Tikehau Capital is to raise a private debt secondaries fund after having appointed a strategy head last year.
The fund will launch at some point in the second half of the year, according to a statement on the Paris-headquartered manager’s first-half results. Tikehau hired Olga Kosters to lead its new private debt secondaries operation in November. She came from three years with StepStone Group, where she was head of its US private debt advisory practice.
The firm has made credit secondaries investments off the balance sheet in the past year, according to a source with knowledge of the matter.
According to Secondaries Investor data, Pantheon is the only firm which has launched a dedicated debt secondaries fund. Groups such as Manulife Investment Management, Coller Capital and Strategic Partners are understood to have an allocation to the strategy.
Private debt secondaries transaction volumes were down 81.8 percent in the first half of this year at $380 million, compared with $2.2 billion in the first half of last year, according to intermediary Setter Capital.
Last year, there were several large credit GP-led deals, including the $400 million restructuring of Avenue Capital Group‘s 2011-vintage Europe Special Situations Fund II and a $440 million strip sale involving Angel Island Capital. Pantheon and Strategic Partners led these, respectively.
In this year’s LP Perspectives Survey from sister title Private Debt Investor, 60 percent of investors said they have no intention of going into private debt secondaries, with a further 28 percent unsure and only one in 10 likely to do so.
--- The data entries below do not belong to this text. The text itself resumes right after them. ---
(** The length of the decoded text; one turn consumes at least a byte, so a fuel
    of the length never runs out. *)
Fixpoint decodedBytesLoop (fuel : nat) (value : list Z) : option nat :=
  match fuel, value with
  | _, [] => Some 0%nat
  | O, _ => None
  | S fuel', c :: rest =>
      if negb (c =? 92) then n ← decodedBytesLoop fuel' rest; Some (S n)
      else
        match rest with
        | [] => None
        | escape :: rest =>
            if negb (escape =? 117) then n ← decodedBytesLoop fuel' rest; Some (S n)
            else
              match rest with
              | h1 :: h2 :: h3 :: h4 :: rest =>
                  let first := hex4Value h1 h2 h3 h4 in
                  if highSurrogate first then
                    match rest with
                    | b :: u :: l1 :: l2 :: l3 :: l4 :: rest =>
                        if negb (b =? 92) || negb (u =? 117) then None
                        else
                          n ← decodedBytesLoop fuel' rest;
                          Some (utf8Bytes (surrogateScalar first (hex4Value l1 l2 l3 l4)) + n)%nat
                    | _ => None
                    end
                  else n ← decodedBytesLoop fuel' rest; Some (utf8Bytes first + n)%nat
              | _ => None
              end
        end
  end.
Definition decodedStringBytes (value : Span) : option nat :=
  decodedBytesLoop (length (span_data value)) (span_data value).

(** The bytes appended; [written] is what the buffer of [capacity] holds already. *)
Definition appendUtf8 (scalar : Z) (capacity written : nat) : option (list Z) :=
  if (scalar =? 0) || (0x10ffff <? scalar) || (0xd800 <=? scalar) && (scalar <=? 0xdfff) then None
  else
    let needed := utf8Bytes scalar in
    if (capacity <=? written + needed)%nat then None
    else
      Some (match needed with
            | 1%nat => [scalar]
            | 2%nat => [Z.lor 0xc0 (Z.shiftr scalar 6); Z.lor 0x80 (Z.land scalar 0x3f)]
            | 3%nat => [Z.lor 0xe0 (Z.shiftr scalar 12); Z.lor 0x80 (Z.land (Z.shiftr scalar 6) 0x3f);
                        Z.lor 0x80 (Z.land scalar 0x3f)]
            | _ => [Z.lor 0xf0 (Z.shiftr scalar 18); Z.lor 0x80 (Z.land (Z.shiftr scalar 12) 0x3f);
                    Z.lor 0x80 (Z.land (Z.shiftr scalar 6) 0x3f); Z.lor 0x80 (Z.land scalar 0x3f)]
            end).

Definition simpleEscapeScalar (escape : Z) : option Z :=
  if escape =? 34 then Some 34 else if escape =? 92 then Some 92 else if escape =? 47 then Some 47
  else if escape =? 98 then Some 8 else if escape =? 102 then Some 12 else if escape =? 110 then Some 10
  else if escape =? 114 then Some 13 else if escape =? 116 then Some 9 else None.
(* ===== verification/ActionReplay.v ===== *)
(** * The replay ledger of BLE actions (class BleActionReplayCache)

    src/src/kitsu_ble_action.h, .cpp: eight records of accepted commands in a
    packed, CRC-protected blob that is stored as it is.  The ESP32-S3 and the
    host are little-endian, so the blob is the concatenation of its members. *)

From S2P Require Import Prelude Crc BleAction.

Open Scope kitsu_scope.

Definition kReplayMagic : Z := 0x3341524b.
Definition kReplayPending : Z := 1.
Definition kReplayApplied : Z := 2.

Record Record_ := mkRecord {
  actionId_ : list Z;
  commandDigest_ : list Z;
  expires_ : Z;
  outcome_ : Z;
}.
Definition noRecord : Record_ :=
  mkRecord (replicate kBleActionUuidBytes 0) (replicate kBleActionCommandDigestBytes 0) 0 0.

Record Blob := mkBlob {
  magic_ : Z;
  bytes_ : Z;
  count_ : nat;
  reserved_ : Z;
  records_ : list Record_;
  crc_ : Z;
}.
Definition noBlob : Blob := mkBlob 0 0 0 0 (replicate kBleActionReplayCapacity noRecord) 0.

(** [sizeof(Record)] and [sizeof(Blob)] under [#pragma pack(1)]. *)
Definition kRecordBytes : nat := 53.
Definition kBlobBytes : nat := 436.

Definition recordBytes (r : Record_) : list Z :=
  actionId_ r ++ commandDigest_ r ++ put32 (expires_ r) ++ [outcome_ r].
(** The bytes before [offsetof(Blob, crc32)], and the whole blob. *)
Definition blobHead (b : Blob) : list Z :=
  put32 (magic_ b) ++ put16 (bytes_ b) ++ [Z.of_nat (count_ b)] ++ [reserved_ b] ++
  concat (map recordBytes (records_ b)).
Definition blobBytes (b : Blob) : list Z := blobHead b ++ put32 (crc_ b).

(** [memcpy] into a record or a blob. *)
Definition recordOf (l : list Z) : Record_ :=
  mkRecord (slice 0 16 l) (slice 16 32 l) (get32 (drop 48 l)) (byte_at l 52).
Fixpoint recordsOf (n : nat) (l : list Z) : list Record_ :=
  match n with
  | O => []
  | S n' => recordOf l :: recordsOf n' (drop kRecordBytes l)
  end.
Definition blobOf (l : list Z) : Blob :=
  mkBlob (get32 l) (get16 (drop 4 l)) (Z.to_nat (byte_at l 6)) (byte_at l 7)
    (recordsOf kBleActionReplayCapacity (drop 8 l)) (get32 (drop 432 l)).

Definition set_count (n : nat) (b : Blob) : Blob :=
  mkBlob (magic_ b) (bytes_ b) n (reserved_ b) (records_ b) (crc_ b).
Definition set_record (i : nat) (r : Record_) (b : Blob) : Blob :=
  mkBlob (magic_ b) (bytes_ b) (count_ b) (reserved_ b) (<[i := r]> (records_ b)) (crc_ b).
Definition set_outcome (o : Z) (r : Record_) : Record_ :=
  mkRecord (actionId_ r) (commandDigest_ r) (expires_ r) o.

(** The file's [crc32] computes the function of [Crc]. *)
Definition seal (b : Blob) : Blob :=
  mkBlob (magic_ b) (bytes_ b) (count_ b) (reserved_ b) (records_ b) (crc32 (blobHead b)).

Definition reset : Blob :=
  seal (mkBlob kReplayMagic (Z.of_nat kBlobBytes) 0 0 (records_ noBlob) 0).

Definition occupiedRecordValid (r : Record_) : bool :=
  ((outcome_ r =? kReplayPending) || (outcome_ r =? kReplayApplied)) &&
  (kBleActionMinimumTrustedEpoch <=? expires_ r) && (expires_ r <=? kBleActionMaximumTrustedEpoch).

Definition allZero (input : list Z) : bool := fold_left Z.lor input 0 =? 0.

(** The loop of [valid] over the records; [earlier] are those before. *)
Fixpoint recordsValid (count : nat) (earlier rs : list Record_) : bool :=
  match rs with
  | [] => true
  | r :: rs' =>
      match count with
      | S count' =>
          occupiedRecordValid r &&
          negb (existsb (fun e => beq (actionId_ e) (actionId_ r)) earlier) &&
          recordsValid count' (earlier ++ [r]) rs'
      | O => allZero (recordBytes r) && recordsValid O earlier rs'
      end
  end.

Definition valid (b : Blob) : bool :=
  (magic_ b =? kReplayMagic) && (bytes_ b =? Z.of_nat kBlobBytes) &&
  (count_ b <=? kBleActionReplayCapacity)%nat && (reserved_ b =? 0) &&
  (crc_ b =? crc32 (blobHead b)) && recordsValid (count_ b) [] (records_ b).

(** [load]: the blob afterwards and whether it is the given one. *)
Definition load (serialized : option (list Z)) : bool * Blob :=
  match serialized with
  | None => (false, reset)
  | Some l =>
      if negb (length l =? kBlobBytes)%nat then (false, reset)
      else if valid (blobOf l) then (true, blobOf l) else (false, reset)
  end.

Definition serialized (b : Blob) : list Z := blobBytes b.

Inductive BleActionReplayDecision := Fresh | DuplicateApplied | DuplicateIndeterminate | Conflict
  | Expired | TimeUnavailable | InvalidExpiry.

#[export] Instance BleActionReplayDecision_eq_dec : EqDecision BleActionReplayDecision.
Proof. solve_decision. Defined.

(** The loop of [inspect] over the occupied records. *)
Fixpoint inspectRecords (rs : list Record_) (actionId digest : list Z) (trustedNowEpoch : Z)
  : BleActionReplayDecision :=
  match rs with
  | [] => Fresh
  | r :: rs' =>
      if negb (beq (actionId_ r) actionId) then inspectRecords rs' actionId digest trustedNowEpoch
      else if beq (commandDigest_ r) digest then
        if outcome_ r =? kReplayApplied then DuplicateApplied else DuplicateIndeterminate
      else if expires_ r <=? trustedNowEpoch then Fresh else Conflict
  end.

(** The slot loop of [remember]: [slot] is the first expired record so far. *)
Fixpoint slotLoop (i slot : nat) (rs : list Record_) (actionId : list Z) (trustedNowEpoch : Z) : nat :=
  match rs with
  | [] => slot
  | r :: rs' =>
      if expires_ r <=? trustedNowEpoch then
        let slot := if (slot =? kBleActionReplayCapacity)%nat then i else slot in
        if beq (actionId_ r) actionId then i
        else slotLoop (S i) slot rs' actionId trustedNowEpoch
      else slotLoop (S i) slot rs' actionId trustedNowEpoch
  end.

(** The first record of an identifier. *)
Fixpoint findRecord (i : nat) (rs : list Record_) (actionId : list Z) : option (nat * Record_) :=
  match rs with
  | [] => None
  | r :: rs' => if beq (actionId_ r) actionId then Some (i, r) else findRecord (S i) rs' actionId
  end.

(** ** The operations *)

Section Cache.
Context {W : Type} `{ActionSha256 W}.

Definition blob_ : M (Blob * W) Blob := gets fst.
Definition updBlob (f : Blob -> Blob) : M (Blob * W) unit := modify (fun s => (f (fst s), snd s)).
Definition digestOf (c : BleActionCommand) : M (Blob * W) (option (list Z)) :=
  fun s => let '(d, w) := commandDigest c (snd s) in (d, (fst s, w)).

Definition inspect (c : BleActionCommand) (trustedNowEpoch : Z)
  : M (Blob * W) BleActionReplayDecision :=
  digest <- digestOf c ;;
  match digest with
  | None => ret Conflict
  | Some digest =>
      if (trustedNowEpoch <? kBleActionMinimumTrustedEpoch) ||
         (kBleActionMaximumTrustedEpoch <? trustedNowEpoch)
      then ret TimeUnavailable
      else if expiresAtEpoch c <=? trustedNowEpoch then ret Expired
      else if kBleActionMaximumExpirySeconds <? expiresAtEpoch c - trustedNowEpoch
      then ret InvalidExpiry
      else b <- blob_ ;;
           ret (inspectRecords (take (count_ b) (records_ b)) (actionId c) digest trustedNowEpoch)
  end.

Definition remember (c : BleActionCommand) (trustedNowEpoch : Z) : M (Blob * W) bool :=
  decision <- inspect c trustedNowEpoch ;;
  if bool_decide (decision = DuplicateApplied) || bool_decide (decision = DuplicateIndeterminate)
  then ret true
  else if negb (bool_decide (decision = Fresh)) then ret false
  else
    b <- blob_ ;;
    let found := slotLoop 0 kBleActionReplayCapacity (take (count_ b) (records_ b)) (actionId c)
                   trustedNowEpoch in
    let full := (found =? kBleActionReplayCapacity)%nat in
    if full && (kBleActionReplayCapacity <=? count_ b)%nat then ret false
    else
      let slot := if full then count_ b else found in
      when full (updBlob (set_count (S (count_ b)))) ;;;
      digest <- digestOf c ;;
      match digest with
      | None => ret false
      | Some digest =>
          updBlob (set_record slot (mkRecord (actionId c) digest (expiresAtEpoch c) kReplayPending)) ;;;
          updBlob seal ;;;
          ret true
      end.

Definition markApplied (c : BleActionCommand) : M (Blob * W) bool :=
  digest <- digestOf c ;;
  match digest with
  | None => ret false
  | Some digest =>
      b <- blob_ ;;
      match findRecord 0 (take (count_ b) (records_ b)) (actionId c) with
      | None => ret false
      | Some (i, r) =>
          if negb (beq (commandDigest_ r) digest) then ret false
          else
            updBlob (set_record i (set_outcome kReplayApplied r)) ;;;
            updBlob seal ;;;
            ret true
      end
  end.

End Cache.
Fixpoint ledgerRun (ops : list LedgerOp) : M (Blob * W) unit :=
  match ops with [] => ret tt | op :: ops' => ledgerStep op ;;; ledgerRun ops' end.

(** The commands come from the decoder, loaded blobs are bytes. *)
Definition opOk (op : LedgerOp) : Prop :=
  match op with
  | Remember c _ => idOk c
  | Load l => bytesOk l
  | _ => True
  end.

Lemma no_failure c : digestFailed c -> False.
Proof. intros [w Hw]. by rewrite digest_total in Hw. Qed.

(** Every operation keeps the ledger well-formed; those that do not replace it keep
    the records whose deadline is not over. *)
Lemma ledgerStep_wp op b w : LedgerOk b -> opOk op ->
  wp (ledgerStep op) (fun _ s => LedgerOk (fst s)) (b, w).
Proof.
  intros Hb Hop. destruct op as [c now|c|c now| |l|]; cbn [ledgerStep].
  - apply wp_bind, (remember_wp (fun _ => tt)); try done.
    + intros b' w' _ [->|[]%no_failure]. done.
    + intros b' w' _ _ HR. apply HR.
  - apply wp_bind, (markApplied_wp (fun _ => tt)); done.
  - apply wp_bind, (inspect_wp (fun _ => tt)); done.
  - apply wp_modify. cbn [fst snd]. by rewrite load_serialized.
  - apply wp_modify. apply load_ok. by intros ? [= <-].
  - apply wp_modify, reset_ok.
Qed.
(** ** Committing *)

Lemma commit_wp P c applied capacity g w : Inv P (g, w) -> ready g = true ->
  wp (commitAction c applied capacity) (fun _ s => Inv P s /\ effects (snd s) = effects w) (g, w).
Proof.
  intros HI Hr. unfold commitAction. destruct (inv_cache _ _ HI Hr) as [Hl Hh]. simpl in Hl, Hh.
  assert (HIg : forall g', cache g' = cache g -> Inv P (g', w)).
  { intros g' Hg'. eapply inv_cached; [exact HI|by rewrite Hg'|by rewrite Hg']. }
  apply wp_if; intros _; [apply wp_bind, wp_modify, wp_ret; split; [by apply HIg|done]|].
  apply wp_bind, snapshot_wp; [done|]. cbn [negb]. set (b := cache g) in *.
  apply wp_bind, wp_ledger, (markApplied_wp hostView sha_quiet); [done|..].
  - intros w1 Hv1. cbn [fst snd]. apply wp_bind, wp_ret. apply wp_if; intros E; [|done].
    pose proof (view_split _ _ Hv1) as (Hs1 & He1 & Hc1).
    apply wp_bind, (restore_wp _ _ _ b); [done|done|]. apply wp_ret. split; [|done].
    eapply inv_view; [|exact Hv1]. by apply HIg.
  - intros b' w1 Hv1 Hl' Hk. cbn [fst snd]. pose proof (view_split _ _ Hv1) as (Hs1 & He1 & Hc1).
    assert (Hall : allHeld P (clock w) b') by (intros c' Hin He; apply Hk, Hh; done).
    apply wp_bind, persistReplay_wp; [done|]. intros ok w2 [He2 Hc2] Hs2 _. simpl in Hs2.
    assert (HI2 : forall g', LedgerOk (cache g') -> allHeld P (clock w) (cache g') -> Inv P (g', w2)).
    { intros g' Hl2 Hh2. eapply (inv_cached _ g); [|done|by rewrite Hc2, Hc1].
      eapply (inv_persisted P g w w2 b'); [done|done|done|congruence|]. by rewrite <- Hs1. }
    apply wp_if; intros _.
    + apply wp_bind, (restore_wp _ _ _ b); [done|done|]. apply wp_ret. split; [by apply HI2|simpl; congruence].
    + apply wp_bind, wp_modify, wp_ret. split; [by apply HI2|simpl; congruence].
Qed.

(** ** Requests, restarts and power losses *)

(** Power may be lost once the reservation is durable, or once the effect has
    happened; a loss inside a write is a write that failed. *)
Inductive Step :=
| Request (payload : list Z) (capacity : nat)
| Reboot
| LostAfterReservation (payload : list Z) (capacity : nat)
| LostAfterEffect (payload : list Z) (capacity : nat).

Definition runStep (x : Step) : @R W unit :=
  match x with
  | Request payload capacity => applyAction payload capacity ;;; ret tt
  | Reboot => reboot
  | LostAfterReservation payload capacity => admitAction payload capacity ;;; reboot
  | LostAfterEffect payload capacity =>
      admitted <- admitAction payload capacity ;;
      match admitted with
      | inl _ => reboot
      | inr c => performAction c capacity ;;; reboot
      end
  end.
Definition set_state (v : BleSessionState) (s : Session) : Session :=
  mkSession (deviceUid s) v (begun_ s) (link s) (window s) (secrets s) (pending s) (close s)
    (proofFailures s) (stateDeadline s) (backoffUntil s) (pairingCompleted s) (completedPairingRole s).
Definition set_begun (uid : list Z) (s : Session) : Session :=
  mkSession uid Disconnected true (link s) (window s) (secrets s) (pending s) (close s)
    (proofFailures s) (stateDeadline s) (backoffUntil s) (pairingCompleted s) (completedPairingRole s).
Definition set_link (v : Link) (s : Session) : Session :=
  mkSession (deviceUid s) (state s) (begun_ s) v (window s) (secrets s) (pending s) (close s)
    (proofFailures s) (stateDeadline s) (backoffUntil s) (pairingCompleted s) (completedPairingRole s).
Definition set_window (v : Window) (s : Session) : Session :=
  mkSession (deviceUid s) (state s) (begun_ s) (link s) v (secrets s) (pending s) (close s)
    (proofFailures s) (stateDeadline s) (backoffUntil s) (pairingCompleted s) (completedPairingRole s).
Definition on_secrets (f : Secrets -> Secrets) (s : Session) : Session :=
  mkSession (deviceUid s) (state s) (begun_ s) (link s) (window s) (f (secrets s)) (pending s) (close s)
    (proofFailures s) (stateDeadline s) (backoffUntil s) (pairingCompleted s) (completedPairingRole s).
Definition on_pending (f : Pending -> Pending) (s : Session) : Session :=
  mkSession (deviceUid s) (state s) (begun_ s) (link s) (window s) (secrets s) (f (pending s)) (close s)
    (proofFailures s) (stateDeadline s) (backoffUntil s) (pairingCompleted s) (completedPairingRole s).
Definition on_close (f : Close -> Close) (s : Session) : Session :=
  mkSession (deviceUid s) (state s) (begun_ s) (link s) (window s) (secrets s) (pending s) (f (close s))
    (proofFailures s) (stateDeadline s) (backoffUntil s) (pairingCompleted s) (completedPairingRole s).
Definition set_proofFailures (v : Z) (s : Session) : Session :=
  mkSession (deviceUid s) (state s) (begun_ s) (link s) (window s) (secrets s) (pending s) (close s)
    v (stateDeadline s) (backoffUntil s) (pairingCompleted s) (completedPairingRole s).
Definition set_stateDeadline (v : Z) (s : Session) : Session :=
  mkSession (deviceUid s) (state s) (begun_ s) (link s) (window s) (secrets s) (pending s) (close s)
    (proofFailures s) v (backoffUntil s) (pairingCompleted s) (completedPairingRole s).
Definition set_backoffUntil (v : Z) (s : Session) : Session :=
  mkSession (deviceUid s) (state s) (begun_ s) (link s) (window s) (secrets s) (pending s) (close s)
    (proofFailures s) (stateDeadline s) v (pairingCompleted s) (completedPairingRole s).
Definition set_completed (v : bool) (role : ControllerRole) (s : Session) : Session :=
  mkSession (deviceUid s) (state s) (begun_ s) (link s) (window s) (secrets s) (pending s) (close s)
    (proofFailures s) (stateDeadline s) (backoffUntil s) v role.
(* ===== verification/SessionRun.v ===== *)
(** * The outcomes of every entry point of the BLE session

    Each handler run symbolically: which members it leaves as they were, the state
    it ends in and what it read to get there. *)

From S2P Require Import Prelude CompanionText LengthFrame FlatJson CompanionProtocol Permissions BleAction DeviceSecurity ControlJson BleSession SessionTrace.

Open Scope kitsu_scope.

Create HintDb session.

(** ** Sessions after the common endings *)

(** After [failAndClose]. *)
Definition closed (now : Z) (cause : BleCloseCause) (s : Session) : Session :=
  let kept := pendingCloseCause (close s) in
  let why := if bool_decide (kept = CauseNone)
             then (if bool_decide (cause = CauseNone) then ApplicationRequest else cause) else kept in
  on_close (closeIn (u32 (now + kCloseDelayMs)) false why)
    (set_state Closing (on_secrets (fun _ => noSecrets) (on_pending (fun _ => noPending) s))).

(** After [failProof]. *)
Definition failed (now : Z) (s : Session) : Session :=
  let failures := if proofFailures s <? 0xff then proofFailures s + 1 else proofFailures s in
  let s := set_proofFailures failures (on_secrets (fun _ => noSecrets) (on_pending (fun _ => noPending) s)) in
  if kBleMaximumProofFailures <=? failures then
    on_close (closeIn (u32 (now + kCloseDelayMs)) false AuthenticationFailed)
      (set_state Closing (set_backoffUntil (u32 (now + kBleControllerBackoffMs)) s))
  else set_state AwaitingHello s.

(** Only secrets, pending pairing and the result of the last pairing changed. *)
Definition scratched (s s' : Session) : Prop :=
  exists x p b r, s' = set_completed b r (on_secrets (fun _ => x) (on_pending (fun _ => p) s)).

Lemma scratched_refl s : scratched s s.
Proof. exists (secrets s), (pending s), (pairingCompleted s), (completedPairingRole s). by destruct s. Qed.
Lemma scratched_secrets f s : scratched s (on_secrets f s).
Proof.
  exists (f (secrets s)), (pending s), (pairingCompleted s), (completedPairingRole s). by destruct s.
Qed.
Lemma scratched_pending f s : scratched s (on_pending f s).
Proof.
  exists (secrets s), (f (pending s)), (pairingCompleted s), (completedPairingRole s). by destruct s.
Qed.
Lemma scratched_completed b r s : scratched s (set_completed b r s).
Proof. exists (secrets s), (pending s), b, r. by destruct s. Qed.
Lemma scratched_trans a b c : scratched a b -> scratched b c -> scratched a c.
Proof. intros (x & p & v & r & ->) (x' & p' & v' & r' & ->). exists x', p', v', r'. by destruct a. Qed.
#[export] Instance scratched_preorder : PreOrder scratched.
Proof. split; [exact scratched_refl|exact scratched_trans]. Qed.
#[export] Hint Resolve scratched_refl scratched_secrets scratched_pending scratched_completed : session.

(** Two worlds whose logs differ by the outputs of a kind only. *)
Definition emits {W} (kind : Output -> bool) (w w' : Recorded W) : Prop :=
  exists new, snd w' = new ++ snd w /\ forallb kind new = true.
Abbreviation quietly := (emits calmOutput).

Section Run.
Context {W : Type} `{SecurityPlatform W} `{CompanionCrypto W} `{BleSessionTransport W}
  `{BleOperationDelegate W}.
Abbreviation State := (StateOf W).
Implicit Types (w : Recorded W).

#[export] Instance emits_preorder kind : PreOrder (emits (W := W) kind).
Proof.
  split; [by exists []|]. intros x y z (a & Ha & Ca) (b & Hb & Cb).
  exists (b ++ a). by rewrite Hb, Ha, app_assoc, forallb_app, Cb, Ca.
Qed.
Lemma quietly_same kind w w' : snd w' = snd w -> emits kind w w'.
Proof. exists []. by split. Qed.
Lemma quietly_cons kind o w w' : snd w' = o :: snd w -> kind o = true -> emits kind w w'.
Proof. intros Hw Ho. exists [o]. simpl. by rewrite Ho, Hw. Qed.
#[local] Hint Resolve quietly_same : session.

(** *** The endings *)

Lemma sendControlError_run c (Q : bool -> State -> Prop) s d w :
  (forall ok w', quietly w w' -> Q ok (s, (d, w'))) -> wp (sendControlError c) Q (s, (d, w)).
Proof.
  intros HQ. unfold sendControlError. cbv zeta. wp_step; [|apply wp_ret, HQ; reflexivity].
  apply wp_record. intros a w' E'. apply HQ. eapply quietly_cons; [eassumption|reflexivity].
Qed.

Lemma sendWriter_run x (Q : bool -> State -> Prop) s d w :
  (forall ok w', quietly w w' -> Q ok (s, (d, w'))) -> wp (sendWriter x) Q (s, (d, w)).
Proof.
  intros HQ. unfold sendWriter. wp_step; [|apply wp_ret, HQ; reflexivity].
  apply wp_record. intros a w' E'. apply HQ. eapply quietly_cons; [eassumption|reflexivity].
Qed.

Lemma failAndClose_run now cause (Q : unit -> State -> Prop) s d w :
  (forall w', snd w' = OutAuthenticated false :: snd w -> Q tt (closed now cause s, (d, w'))) ->
  wp (failAndClose now cause) Q (s, (d, w)).
Proof.
  intros HQ. unfold failAndClose, clearPendingPairing, clearSessionSecrets.
  apply wp_bind, wp_set, wp_bind, wp_set, wp_bind, wp_record. intros b w' Hw.
  apply wp_bind, wp_set, wp_bind, wp_set, wp_set. by apply HQ.
Qed.

Lemma failProof_run now (Q : unit -> State -> Prop) s d w :
  (forall w', quietly w w' -> Q tt (failed now s, (d, w'))) -> wp (failProof now) Q (s, (d, w)).
Proof.
  intros HQ. unfold failProof, clearPendingPairing, clearSessionSecrets.
  apply wp_bind, wp_set, wp_bind, wp_set, wp_bind, wp_record. intros b w' Hw.
  apply wp_bind, wp_me. cbn [proofFailures on_secrets on_pending].
  assert (Hq : quietly w w') by (eapply quietly_cons; [eassumption|reflexivity]).
  apply wp_bind. unfold failed, when in *. destruct (proofFailures s <? 255).
  - apply wp_set, wp_bind, sendControlError_run. intros ok w2 Hw2. apply wp_bind, wp_me.
    cbn [proofFailures set_proofFailures].
    destruct (kBleMaximumProofFailures <=? proofFailures s + 1).
    + apply wp_bind, wp_set, wp_bind, wp_set, wp_set. apply HQ. by etransitivity.
    + apply wp_set. apply HQ. by etransitivity.
  - apply wp_ret, wp_bind, sendControlError_run. intros ok w2 Hw2. apply wp_bind, wp_me.
    assert (Hs : set_proofFailures (proofFailures s) (on_secrets (fun _ => noSecrets) (on_pending (fun _ => noPending) s)) = on_secrets (fun _ => noSecrets) (on_pending (fun _ => noPending) s)) by (by destruct s).
    rewrite Hs in HQ. cbn [proofFailures on_secrets on_pending].
    destruct (kBleMaximumProofFailures <=? proofFailures s).
    + apply wp_bind, wp_set, wp_bind, wp_set, wp_set. apply HQ. by etransitivity.
    + apply wp_set. apply HQ. by etransitivity.
Qed.

(** *** Handlers

    A handler that returns [false] leaves a scratched session for its caller to
    clear; one that returns [true] leaves a session in [P]. *)
Definition ends s w (P : Session -> Prop) : bool -> State -> Prop :=
  fun b st => exists s1 d1 w1, st = (s1, (d1, w1)) /\ quietly w w1 /\ if b then P s1 else scratched s s1.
In its results on Thursday, Tikehau said it has continued to grow its assets under management despite lockdowns being imposed across much of Europe during the second quarter. Year-on-year AUM growth was 9.8 percent, bringing its total to €25.7 billion, with Q2 growth of 1.2 percent.
The firm added that its fundraising targets remain on track and it hopes to reach more than €27.5 billion in assets by the end of the year and will aim for €35 billion by the end of 2022.
John Bakie contributed to this report.